Understanding Mental Illness

Depression is more than sadness.
Anxiety is more than worrying.
Bipolar is more than mood swings.
OCD is more than 'tidiness.'
ADHD is not 'being hyperactive.'
Addiction is not 'enjoying something'.

And most psychopaths are not serial killers - in fact, many are relatively harmless if you don't piss them off.

It is unfortunate that many mental illnesses or psychological conditions are heavily misconstrued in popular culture. I was a very hyperactive child, always running around and chatting to everyone. As an adult I'm still super chatty and can get easily distracted and fascinated by what's around me. But I do not have ADHD.
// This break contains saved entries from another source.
(** the text of a character class up to its closing bracket; a bracket in
    first position belongs to the class *)
Fixpoint class_text (first : bool) (s : string) : option (string * string) :=
  match s with
  | EmptyString => None
  | String c r =>
      if Ascii.eqb c "]" && negb first then Some ("", r)
      else match class_text false r with
           | Some (t, r') => Some (String c t, r')
           | None => None
           end
  end.

(** [a-b] is a range, any other character stands for itself *)
Fixpoint class_ranges (fuel : nat) (s : string) : list (ascii * ascii) :=
  match fuel with
  | O => []
  | S fuel' =>
      match s with
      | String a (String "-" (String b r)) => (a, b) :: class_ranges fuel' r
      | String a r => (a, a) :: class_ranges fuel' r
      | EmptyString => []
      end
  end.

Fixpoint translate (fuel : nat) (pat : string) : list glob :=
  match fuel with
  | O => []
  | S fuel' =>
      match pat with
      | EmptyString => []
      | String c r =>
          if Ascii.eqb c "*" then GStar :: translate fuel' r
          else if Ascii.eqb c "?" then GAny :: translate fuel' r
          else if Ascii.eqb c "[" then
            let (negated, body) :=
              match r with
              | String "!" r' => (true, r')
              | _ => (false, r)
              end in
            match class_text true body with
            | Some (t, r') =>
                GClass negated (class_ranges (String.length t) t)
                :: translate fuel' r'
            | None => GLit c :: translate fuel' r
            end
          else GLit c :: translate fuel' r
      end
  end.

Definition in_ranges (c : ascii) (ranges : list (ascii * ascii)) : bool :=
  existsb (fun ab => (nat_of_ascii (fst ab) <=? nat_of_ascii c)%nat
                     && (nat_of_ascii c <=? nat_of_ascii (snd ab))%nat)
          ranges.

Fixpoint glob_match (p : list glob) (s : string) {struct p} : bool :=
  match p with
  | [] => match s with EmptyString => true | _ => false end
  | GStar :: p' =>
      (fix try (t : string) : bool :=
         glob_match p' t
         || match t with
            | EmptyString => false
            | String _ t' => try t'
            end) s
  | GAny :: p' =>
      match s with String _ s' => glob_match p' s' | EmptyString => false end
  | GLit c :: p' =>
      match s with
      | String d s' => Ascii.eqb c d && glob_match p' s'
      | EmptyString => false
      end
  | GClass negated ranges :: p' =>
      match s with
      | String d s' =>
          xorb negated (in_ranges d ranges) && glob_match p' s'
      | EmptyString => false
      end
  end.

Definition fnmatch (name pat : string) : bool :=
  glob_match (translate (String.length pat) pat) name.

(** *** [repr] of values that are not strings at top level *)

Definition repr_char (quoted_by : ascii) (c : ascii) : string :=
  let n := nat_of_ascii c in
  if Ascii.eqb c quoted_by then String "\" (String c "")
  else if Ascii.eqb c "\" then "\\"
  else if (n =? 10)%nat then "\n"
  else if (n =? 13)%nat then "\r"
  else if (n =? 9)%nat then "\t"
  else if ((n <? 32) || (126 <? n) && (n <? 161) || (n =? 173))%nat then
    String "\" (String "x"
      (String (hex_digit (n / 16)) (String (hex_digit (n mod 16)) "")))
  else String c "".

Fixpoint repr_chars (quoted_by : ascii) (s : string) : string :=
  match s with
  | EmptyString => EmptyString
  | String c s' => repr_char quoted_by c +:+ repr_chars quoted_by s'
  end.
Likewise, I like to keep myself clean and shower twice a day, and I have always felt very uncomfortable around scrunched up tissues, or any kind of rubbish. But I do not have OCD, and I am hesistant to label myself a 'germaphobe.'

We as a society have become collectively obsessed with labeling regular human behaviour as 'illness' or 'personality disorder.' This is characterized by the hundreds of mental disorders categorized in the DSM. It is also combined with incorrect depictions of certain illnesses in popular culture.

Obsessive Compulsive Disorder is probably one of the most mis-labeled psychological conditions, and it doesn't help that people chronically say 'I'm a bit OCD' or 'that's giving me so much OCD.' Not only does this undermine people suffering with OCD, it contributes to collective ignorance about the disorder.

OCD is characterized by intrusive, repetitive thoughts that physically manifest in compulsive, ritualistic behaviours. Being very clean DOESN'T mean you have OCD. But compulsively washing ones hands as a ritual to get rid of unwanted thoughts IS a symptom of OCD. The enormous ignorance of society in characterizing OCD as 'frequently washing hands' or 'wanting things to be neatly positioned' makes it difficult to actually recognize symptoms of this frustrating and debilitating disorder.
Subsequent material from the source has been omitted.